Filter the entries down to the lines containing "then", and copy those lines.

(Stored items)
_ _ _
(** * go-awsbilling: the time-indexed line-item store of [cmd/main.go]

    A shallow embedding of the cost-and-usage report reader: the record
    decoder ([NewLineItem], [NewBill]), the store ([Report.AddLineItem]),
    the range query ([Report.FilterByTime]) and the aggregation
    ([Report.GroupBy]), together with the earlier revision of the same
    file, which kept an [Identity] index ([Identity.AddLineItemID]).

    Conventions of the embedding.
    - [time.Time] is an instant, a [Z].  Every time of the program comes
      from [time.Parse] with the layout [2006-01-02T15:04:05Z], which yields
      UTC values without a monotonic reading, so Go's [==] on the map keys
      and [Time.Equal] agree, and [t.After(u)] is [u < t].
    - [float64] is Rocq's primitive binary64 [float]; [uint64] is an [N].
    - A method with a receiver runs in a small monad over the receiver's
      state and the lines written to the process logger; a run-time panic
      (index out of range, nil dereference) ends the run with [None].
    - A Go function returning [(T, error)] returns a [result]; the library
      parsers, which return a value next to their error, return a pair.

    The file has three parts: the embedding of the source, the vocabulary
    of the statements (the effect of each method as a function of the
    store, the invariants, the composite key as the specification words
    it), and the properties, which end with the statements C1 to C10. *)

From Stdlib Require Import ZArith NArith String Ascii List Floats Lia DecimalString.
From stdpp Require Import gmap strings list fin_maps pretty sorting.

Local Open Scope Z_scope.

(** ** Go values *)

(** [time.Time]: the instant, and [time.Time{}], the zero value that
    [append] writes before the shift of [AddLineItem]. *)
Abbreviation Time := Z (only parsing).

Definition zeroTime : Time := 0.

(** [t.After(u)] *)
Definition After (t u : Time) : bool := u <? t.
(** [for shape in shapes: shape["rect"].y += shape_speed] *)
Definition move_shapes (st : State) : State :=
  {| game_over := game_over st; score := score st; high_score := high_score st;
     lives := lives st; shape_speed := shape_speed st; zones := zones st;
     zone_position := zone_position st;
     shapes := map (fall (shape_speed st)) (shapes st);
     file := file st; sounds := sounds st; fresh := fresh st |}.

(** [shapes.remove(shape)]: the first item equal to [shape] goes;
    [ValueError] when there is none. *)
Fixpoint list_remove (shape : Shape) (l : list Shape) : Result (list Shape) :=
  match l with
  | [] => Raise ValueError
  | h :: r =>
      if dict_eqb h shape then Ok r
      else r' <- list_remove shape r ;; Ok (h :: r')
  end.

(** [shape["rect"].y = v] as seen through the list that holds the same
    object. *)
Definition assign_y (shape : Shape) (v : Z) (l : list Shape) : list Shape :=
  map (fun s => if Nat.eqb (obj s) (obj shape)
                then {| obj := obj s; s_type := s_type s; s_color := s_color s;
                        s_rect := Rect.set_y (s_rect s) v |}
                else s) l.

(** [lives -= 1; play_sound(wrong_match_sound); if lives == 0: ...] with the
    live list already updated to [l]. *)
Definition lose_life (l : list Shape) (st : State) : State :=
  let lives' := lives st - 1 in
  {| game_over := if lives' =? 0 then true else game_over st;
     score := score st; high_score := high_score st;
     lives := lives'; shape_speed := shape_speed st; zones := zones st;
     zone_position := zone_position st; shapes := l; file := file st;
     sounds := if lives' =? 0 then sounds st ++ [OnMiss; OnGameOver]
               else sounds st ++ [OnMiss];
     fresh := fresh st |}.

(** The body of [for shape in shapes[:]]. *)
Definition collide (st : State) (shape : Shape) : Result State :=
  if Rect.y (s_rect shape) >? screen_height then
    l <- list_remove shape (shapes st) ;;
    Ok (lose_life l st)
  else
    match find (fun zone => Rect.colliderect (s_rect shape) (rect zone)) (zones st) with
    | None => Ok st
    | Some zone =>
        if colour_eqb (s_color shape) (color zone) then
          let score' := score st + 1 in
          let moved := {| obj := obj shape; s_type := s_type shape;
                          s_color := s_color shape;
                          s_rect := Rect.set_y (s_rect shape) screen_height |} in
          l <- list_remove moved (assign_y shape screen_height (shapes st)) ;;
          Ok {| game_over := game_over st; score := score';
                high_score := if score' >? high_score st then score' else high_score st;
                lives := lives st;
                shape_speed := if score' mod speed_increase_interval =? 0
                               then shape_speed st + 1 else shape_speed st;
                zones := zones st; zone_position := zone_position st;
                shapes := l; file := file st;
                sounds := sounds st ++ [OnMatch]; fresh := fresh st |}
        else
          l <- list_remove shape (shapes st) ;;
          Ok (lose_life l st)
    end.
_ _ _
*OUTPUT FOR THIS EXERCISE*:
      if dict_eqb h shape then Ok r
                then {| obj := obj s; s_type := s_type s; s_color := s_color s;
  {| game_over := if lives' =? 0 then true else game_over st;
     sounds := if lives' =? 0 then sounds st ++ [OnMiss; OnGameOver]
  if Rect.y (s_rect shape) >? screen_height then
        if colour_eqb (s_color shape) (color zone) then
                high_score := if score' >? high_score st then score' else high_score st;
                               then shape_speed st + 1 else shape_speed st;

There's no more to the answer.